What you should do: For this task, every record below must be reproduced exactly.
START The input
Definition emit (t : tag) : option (state * list token) :=
  if t_end t then Some (Data, [EndTag (t_name t)])
  else if existsb (String.eqb (t_name t)) raw_text_elements then None
  else Some (Data, [StartTag (t_name t) (t_attrs t)]).

Definition data_step (a : ascii) : option (state * list token) :=
  if isc 38 a then None
  else if isc 60 a then Some (TagOpen, [])
  else Some (Data, [Character a]).

Definition before_attr_name_step (t : tag) (a : ascii) : option (state * list token) :=
  if is_space a then Some (BeforeAttrName t, [])
  else if isc 47 a then Some (SelfClosing t, [])
  else if isc 62 a then emit t
  else Some (AttrName t (String (lower a) ""), []).

Definition after_attr_name_step (t : tag) (n : string) (a : ascii)
  : option (state * list token) :=
  if is_space a then Some (AfterAttrName t n, [])
  else if isc 47 a then Some (SelfClosing (add_attr t n ""), [])
  else if isc 61 a then Some (BeforeAttrValue t n, [])
  else if isc 62 a then emit (add_attr t n "")
  else Some (AttrName (add_attr t n "") (String (lower a) ""), []).

Definition attr_value_uq_step (t : tag) (n v : string) (a : ascii)
  : option (state * list token) :=
  if is_space a then Some (BeforeAttrName (add_attr t n v), [])
  else if isc 38 a then None
  else if isc 62 a then emit (add_attr t n v)
  else Some (AttrValueUQ t n (snoc v a), []).

(** One input character.  Where the standard reconsumes the character in
    another state, the other state's step is applied to it here. *)
Definition step (st : state) (a : ascii) : option (state * list token) :=
  if isc 0 a || isc 13 a then None else
  match st with
  | Data => data_step a
  | TagOpen =>
      if isc 33 a || isc 63 a then None
      else if isc 47 a then Some (EndTagOpen, [])
      else if is_alpha a then Some (TagName (mkTag false (String (lower a) "") []), [])
      else
        match data_step a with
        | Some (st', out) => Some (st', Character "<" :: out)
        | None => None
        end
  | EndTagOpen =>
      if is_alpha a then Some (TagName (mkTag true (String (lower a) "") []), [])
      else if isc 62 a then Some (Data, [])
      else None
  | TagName t =>
      if is_space a then Some (BeforeAttrName t, [])
      else if isc 47 a then Some (SelfClosing t, [])
      else if isc 62 a then emit t
      else Some (TagName (name_char t a), [])
  | BeforeAttrName t => before_attr_name_step t a
  | AttrName t n =>
      if is_space a || isc 47 a || isc 62 a then after_attr_name_step t n a
      else if isc 61 a then Some (BeforeAttrValue t n, [])
      else Some (AttrName t (snoc n (lower a)), [])
  | AfterAttrName t n => after_attr_name_step t n a
  | BeforeAttrValue t n =>
      if is_space a then Some (BeforeAttrValue t n, [])
      else if isc 34 a then Some (AttrValueDQ t n "", [])
      else if isc 39 a then Some (AttrValueSQ t n "", [])
      else if isc 62 a then emit (add_attr t n "")
      else attr_value_uq_step t n "" a
  | AttrValueDQ t n v =>
      if isc 34 a then Some (AfterAttrValueQ (add_attr t n v), [])
      else if isc 38 a then None
      else Some (AttrValueDQ t n (snoc v a), [])
  | AttrValueSQ t n v =>
      if isc 39 a then Some (AfterAttrValueQ (add_attr t n v), [])
      else if isc 38 a then None
      else Some (AttrValueSQ t n (snoc v a), [])
  | AttrValueUQ t n v => attr_value_uq_step t n v a
  | AfterAttrValueQ t =>
      if is_space a then Some (BeforeAttrName t, [])
      else if isc 47 a then Some (SelfClosing t, [])
      else if isc 62 a then emit t
      else before_attr_name_step t a
  | SelfClosing t =>
      if isc 62 a then emit t else before_attr_name_step t a
  end.

(** End of input: an unfinished tag is dropped. *)
Definition at_eof (st : state) : list token :=
  match st with
  | TagOpen => [Character "<"]
  | EndTagOpen => [Character "<"; Character "/"]
  | _ => []
  end.

Fixpoint tokenize_from (st : state) (s : string) : option (list token) :=
  match s with
  | "" => Some (at_eof st)
  | String a s' =>
      match step st a with
      | None => None
      | Some (st', out) =>
          match tokenize_from st' s' with
          | None => None
          | Some rest => Some (out ++ rest)%list
          end
      end
  end.

Definition tokenize (markup : string) : option (list token) :=
  tokenize_from Data markup.

(** The same over a piece of the input: the state reached and the tokens
    emitted on the way. *)
Fixpoint steps (st : state) (s : string) : option (state * list token) :=
  match s with
  | "" => Some (st, [])
  | String a s' =>
      match step st a with
      | None => None
      | Some (st', out) =>
          match steps st' s' with
          | None => None
          | Some (st'', out') => Some (st'', (out ++ out')%list)
          end
      end
  end.



Definition text (s : string) : list token :=
  map Character (list_ascii_of_string s).

(** The words of a [class] attribute. *)
Fixpoint words_from (cur : string) (s : string) : list string :=
  match s with
  | "" => if Js.truthy cur then [cur] else []
  | String a s' =>
      if is_space a || isc 13 a
      then (if Js.truthy cur then cur :: words_from "" s' else words_from "" s')
      else words_from (snoc cur a) s'
  end.

Definition has_class (cls : string) (attrs : list (string * string)) : bool :=
  match Js.lookup "class" attrs with
  | Some v => existsb (String.eqb cls) (words_from "" v)
  | None => false
  end.

(** The attribute lists of the elements a class selector finds, in document
    order: [querySelectorAll('.cls')] over the tokens of one fragment. *)
Fixpoint select (cls : string) (ts : list token) : list (list (string * string)) :=
  match ts with
  | [] => []
  | StartTag _ attrs :: ts' =>
      if has_class cls attrs then attrs :: select cls ts' else select cls ts'
  | _ :: ts' => select cls ts'
  end.

(** The characters the fragment shows between the first start tag named [n]
    and the next tag of any kind. *)
Fixpoint leading_text (ts : list token) : string :=
  match ts with
  | Character c :: ts' => String c (leading_text ts')
  | _ => ""
  end.

Fixpoint text_after_start (n : string) (ts : list token) : option string :=
  match ts with
  | [] => None
  | StartTag m _ :: ts' =>
      if String.eqb n m then Some (leading_text ts') else text_after_start n ts'
  | _ :: ts' => text_after_start n ts'
  end.

End Html.

(* ================================================================== *)
(** ** What the remote service reads out of the filter *)
(* ================================================================== *)

(** A string literal of the remote filter language: opened and closed by a
    single quote; a backslash takes the next character literally. *)
Module DriveQuery.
END The input
Answer box:
Definition emit (t : tag) : option (state * list token) :=
  if t_end t then Some (Data, [EndTag (t_name t)])
  else if existsb (String.eqb (t_name t)) raw_text_elements then None
  else Some (Data, [StartTag (t_name t) (t_attrs t)]).

Definition data_step (a : ascii) : option (state * list token) :=
  if isc 38 a then None
  else if isc 60 a then Some (TagOpen, [])
  else Some (Data, [Character a]).

Definition before_attr_name_step (t : tag) (a : ascii) : option (state * list token) :=
  if is_space a then Some (BeforeAttrName t, [])
  else if isc 47 a then Some (SelfClosing t, [])
  else if isc 62 a then emit t
  else Some (AttrName t (String (lower a) ""), []).

Definition after_attr_name_step (t : tag) (n : string) (a : ascii)
  : option (state * list token) :=
  if is_space a then Some (AfterAttrName t n, [])
  else if isc 47 a then Some (SelfClosing (add_attr t n ""), [])
  else if isc 61 a then Some (BeforeAttrValue t n, [])
  else if isc 62 a then emit (add_attr t n "")
  else Some (AttrName (add_attr t n "") (String (lower a) ""), []).

Definition attr_value_uq_step (t : tag) (n v : string) (a : ascii)
  : option (state * list token) :=
  if is_space a then Some (BeforeAttrName (add_attr t n v), [])
  else if isc 38 a then None
  else if isc 62 a then emit (add_attr t n v)
  else Some (AttrValueUQ t n (snoc v a), []).

(** One input character.  Where the standard reconsumes the character in
    another state, the other state's step is applied to it here. *)
Definition step (st : state) (a : ascii) : option (state * list token) :=
  if isc 0 a || isc 13 a then None else
  match st with
  | Data => data_step a
  | TagOpen =>
      if isc 33 a || isc 63 a then None
      else if isc 47 a then Some (EndTagOpen, [])
      else if is_alpha a then Some (TagName (mkTag false (String (lower a) "") []), [])
      else
        match data_step a with
        | Some (st', out) => Some (st', Character "<" :: out)
        | None => None
        end
  | EndTagOpen =>
      if is_alpha a then Some (TagName (mkTag true (String (lower a) "") []), [])
      else if isc 62 a then Some (Data, [])
      else None
  | TagName t =>
      if is_space a then Some (BeforeAttrName t, [])
      else if isc 47 a then Some (SelfClosing t, [])
      else if isc 62 a then emit t
      else Some (TagName (name_char t a), [])
  | BeforeAttrName t => before_attr_name_step t a
  | AttrName t n =>
      if is_space a || isc 47 a || isc 62 a then after_attr_name_step t n a
      else if isc 61 a then Some (BeforeAttrValue t n, [])
      else Some (AttrName t (snoc n (lower a)), [])
  | AfterAttrName t n => after_attr_name_step t n a
  | BeforeAttrValue t n =>
      if is_space a then Some (BeforeAttrValue t n, [])
      else if isc 34 a then Some (AttrValueDQ t n "", [])
      else if isc 39 a then Some (AttrValueSQ t n "", [])
      else if isc 62 a then emit (add_attr t n "")
      else attr_value_uq_step t n "" a
  | AttrValueDQ t n v =>
      if isc 34 a then Some (AfterAttrValueQ (add_attr t n v), [])
      else if isc 38 a then None
      else Some (AttrValueDQ t n (snoc v a), [])
  | AttrValueSQ t n v =>
      if isc 39 a then Some (AfterAttrValueQ (add_attr t n v), [])
      else if isc 38 a then None
      else Some (AttrValueSQ t n (snoc v a), [])
  | AttrValueUQ t n v => attr_value_uq_step t n v a
  | AfterAttrValueQ t =>
      if is_space a then Some (BeforeAttrName t, [])
      else if isc 47 a then Some (SelfClosing t, [])
      else if isc 62 a then emit t
      else before_attr_name_step t a
  | SelfClosing t =>
      if isc 62 a then emit t else before_attr_name_step t a
  end.

(** End of input: an unfinished tag is dropped. *)
Definition at_eof (st : state) : list token :=
  match st with
  | TagOpen => [Character "<"]
  | EndTagOpen => [Character "<"; Character "/"]
  | _ => []
  end.

Fixpoint tokenize_from (st : state) (s : string) : option (list token) :=
  match s with
  | "" => Some (at_eof st)
  | String a s' =>
      match step st a with
      | None => None
      | Some (st', out) =>
          match tokenize_from st' s' with
          | None => None
          | Some rest => Some (out ++ rest)%list
          end
      end
  end.

Definition tokenize (markup : string) : option (list token) :=
  tokenize_from Data markup.

(** The same over a piece of the input: the state reached and the tokens
    emitted on the way. *)
Fixpoint steps (st : state) (s : string) : option (state * list token) :=
  match s with
  | "" => Some (st, [])
  | String a s' =>
      match step st a with
      | None => None
      | Some (st', out) =>
          match steps st' s' with
          | None => None
          | Some (st'', out') => Some (st'', (out ++ out')%list)
          end
      end
  end.



Definition text (s : string) : list token :=
  map Character (list_ascii_of_string s).

(** The words of a [class] attribute. *)
Fixpoint words_from (cur : string) (s : string) : list string :=
  match s with
  | "" => if Js.truthy cur then [cur] else []
  | String a s' =>
      if is_space a || isc 13 a
      then (if Js.truthy cur then cur :: words_from "" s' else words_from "" s')
      else words_from (snoc cur a) s'
  end.

Definition has_class (cls : string) (attrs : list (string * string)) : bool :=
  match Js.lookup "class" attrs with
  | Some v => existsb (String.eqb cls) (words_from "" v)
  | None => false
  end.

(** The attribute lists of the elements a class selector finds, in document
    order: [querySelectorAll('.cls')] over the tokens of one fragment. *)
Fixpoint select (cls : string) (ts : list token) : list (list (string * string)) :=
  match ts with
  | [] => []
  | StartTag _ attrs :: ts' =>
      if has_class cls attrs then attrs :: select cls ts' else select cls ts'
  | _ :: ts' => select cls ts'
  end.

(** The characters the fragment shows between the first start tag named [n]
    and the next tag of any kind. *)
Fixpoint leading_text (ts : list token) : string :=
  match ts with
  | Character c :: ts' => String c (leading_text ts')
  | _ => ""
  end.

Fixpoint text_after_start (n : string) (ts : list token) : option string :=
  match ts with
  | [] => None
  | StartTag m _ :: ts' =>
      if String.eqb n m then Some (leading_text ts') else text_after_start n ts'
  | _ :: ts' => text_after_start n ts'
  end.

End Html.

(* ================================================================== *)
(** ** What the remote service reads out of the filter *)
(* ================================================================== *)

(** A string literal of the remote filter language: opened and closed by a
    single quote; a backslash takes the next character literally. *)
Module DriveQuery.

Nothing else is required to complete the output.